Affine and Euclidean Geometric Heat Equation for Anisotropic Smoothing

Maxime Descoteaux$^\dag$

$^\dag$School of Computer Science
McGill University
ID no: 9932537
email: mdesco@cim.mcgill.ca

Abstract:

The study of geometric flows on 2D and 3D objects has received much attention in the past decade. The main applications of some of these evolution equations are for smoothing and for multi-scale representations. In this work, we study the geometric smoothing of curves and surfaces via the geometric heat equation known as the deformation by local curvature. We emphasize the paper on the affine analogue of this flow and its formulation in terms of Euclidean curvature and normal. We investigate the key mathematical properties of both the Euclidean and the affine geometric heat equation that make them sensible smoothing methods. We know that the Euclidean geometric heat equation corresponds to the shortening flow and we discuss the analogue in affine geometry.

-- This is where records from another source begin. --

Lemma string_tail_app p s t r : string_tail p = Some (s, t) -> string_tail (p ++ r) = Some (s, t ++ r).
Proof.
  revert p s t. fix IH 1. intros [|c p] s t; [done|]. cbn [string_tail app].
  assert (forall (f : list Z -> list Z) p', (forall s t, string_tail p' = Some (s, t) -> string_tail (p' ++ r) = Some (s, t ++ r)) ->
    ('(s, r0) ← string_tail p'; Some (f s, r0)) = Some (s, t) ->
    ('(s, r0) ← string_tail (p' ++ r); Some (f s, r0)) = Some (s, t ++ r)) as Hf.
  { intros f p' Hp. destruct (string_tail p') as [[s' t']|]; cbn [mbind option_bind]; [|done].
    intros [= <- <-]. by rewrite (Hp s' t' eq_refl). }
  destruct (c =? 34); [by intros [= <- <-]|]. destruct (c =? 92).
  - destruct p as [|e p]; [done|]. cbn [app]. destruct (is_escape e); [apply (Hf (fun s => c :: e :: s)), IH|].
    destruct (e =? 117); [|done]. do 4 (destruct p as [|? p]; [done|]). cbn [app].
    destruct (_ && _); [|done]. match goal with |- context [c :: e :: ?a :: ?b :: ?d :: ?g :: _] =>
      apply (Hf (fun s => c :: e :: a :: b :: d :: g :: s)), IH end.
  - destruct (c <? 32); [done|]. apply (Hf (fun s => c :: s)), IH.
Qed.
Lemma string_tail_characters s r : characters s -> string_tail (s ++ 34 :: r) = Some (s, r).
Proof. intros H. apply (string_tail_app _ _ _ r) in H. by rewrite <- app_assoc in H. Qed.

(** Printable text without a quote or a backslash. *)
Definition printable (s : list Z) : Prop := Forall (fun c => 32 <= c /\ c <> 34 /\ c <> 92) s.
#[export] Instance printable_dec s : Decision (printable s).
Proof. unfold printable. apply _. Defined.
Lemma printable_characters s : printable s -> characters s.
Proof.
  unfold characters. induction 1 as [|c s (H1 & H2 & H3) _ IH]; [done|]. cbn [string_tail app].
  rewrite (proj2 (Z.eqb_neq _ _) H2), (proj2 (Z.eqb_neq _ _) H3), (proj2 (Z.ltb_ge _ _) H1), IH. done.
Qed.

Definition in_numbers (p : list Z) : Prop := Forall (fun c => in_number c = true) p.
Lemma in_number_digit c : is_digit c = true -> in_number c = true.
Proof. intros H. unfold in_number. by rewrite H. Qed.
Lemma in_numbers_digits p : in_numbers (skip_digits p) -> in_numbers p.
Proof.
  unfold in_numbers. induction p as [|c p IH]; [done|]. cbn [skip_digits]. destruct (is_digit c) eqn:E; [|done].
  intros H. apply Forall_cons. split; [by apply in_number_digit|by apply IH].
Qed.
Lemma in_numbers_then k p : (forall q, k q = true -> in_numbers q) -> digits_then k p = true -> in_numbers p.
Proof.
  intros Hk. destruct p as [|c p]; [done|]. cbn [digits_then]. intros [Hc Hp]%andb_prop.
  apply Forall_cons. split; [by apply in_number_digit|by apply in_numbers_digits, Hk].
Qed.
Lemma in_numbers_one c p : c ∈ [43; 45; 46; 69; 101] -> in_numbers p -> in_numbers (c :: p).
Proof.
  intros Hc Hp. apply Forall_cons. split; [|done]. unfold in_number. rewrite (bool_decide_eq_true_2 _ Hc). apply orb_true_r.
Qed.
Lemma exponent_chars p : is_exponent p = true -> in_numbers p.
Proof.
  destruct p as [|c p]; [by constructor|]. cbn [is_exponent]. intros [Hc Hp]%andb_prop.
  assert (forall p, digits_then (fun r => if r is [] then true else false) p = true -> in_numbers p) as Hd.
  { intros q. apply in_numbers_then. intros [|? ?]; [by constructor|done]. }
  apply in_numbers_one.
  - apply orb_true_iff in Hc as [->%Z.eqb_eq| ->%Z.eqb_eq]; by apply (bool_decide_unpack _).
  - destruct p as [|d p]; [done|]. destruct ((d =? 43) || (d =? 45)) eqn:Ed; [|by apply Hd].
    apply in_numbers_one; [|by apply Hd].
    apply orb_true_iff in Ed as [->%Z.eqb_eq| ->%Z.eqb_eq]; by apply (bool_decide_unpack _).
Qed.
Lemma fraction_chars p : is_fraction p = true -> in_numbers p.
Proof.
  destruct p as [|c p]; [by constructor|]. cbn [is_fraction]. destruct (Z.eqb_spec c 46) as [->|]; [|apply exponent_chars].
  intros H. apply in_numbers_one; [by apply (bool_decide_unpack _)|]. revert H. apply in_numbers_then, exponent_chars.
Qed.
Lemma natural_chars p : is_natural p = true -> in_numbers p.
Proof.
  destruct p as [|c p]; [done|]. cbn [is_natural]. destruct (Z.eqb_spec c 48) as [->|]; [|apply in_numbers_then, fraction_chars].
  intros H%fraction_chars. by apply Forall_cons.
Qed.
Lemma number_chars t : is_number t = true -> in_numbers t.
Proof.
  destruct t as [|c t]; [done|]. cbn [is_number]. destruct (Z.eqb_spec c 45) as [->|]; [|apply natural_chars].
  intros H%natural_chars. apply in_numbers_one; [by apply (bool_decide_unpack _)|done].
Qed.
(** What may follow a number without being part of it. *)
Definition delimited (r : list Z) : Prop := match r with [] => True | c :: _ => in_number c = false end.
Lemma span_number t r : is_number t = true -> delimited r -> span (t ++ r) = (t, r).
Proof.
  intros Ht%number_chars Hr. induction Ht as [|c t Hc _ IH].
  - destruct r as [|c r]; [done|]. cbn [span app]. by rewrite Hr.
  - cbn [span app]. by rewrite Hc, IH.
Qed.
Lemma number_start t : is_number t = true -> exists c q, t = c :: q /\ (c = 45 \/ is_digit c = true).
Proof.
  destruct t as [|c t]; [done|]. intros H. exists c, t. split; [done|]. revert H. cbn [is_number].
  destruct (Z.eqb_spec c 45); [by left|]. cbn [is_natural]. destruct (Z.eqb_spec c 48) as [->|]; [by right|].
  intros [H _]%andb_prop. by right.
Qed.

We question a statement made in the publications by Sapiro, Tannenbaum and others and try to suggest a more valid one. Our main concern is the application of the geometric flows on angiograms and MRI medical images. We present the implementation of the two different flows and nice results of both evolution method. We clearly see the advantages of the implemented flows. Both approaches have the property of smoothing along structure of images and not across them. In our medical imaging setting, this is excellent as we preserve blood vessels while removing artifacts and speckle noise.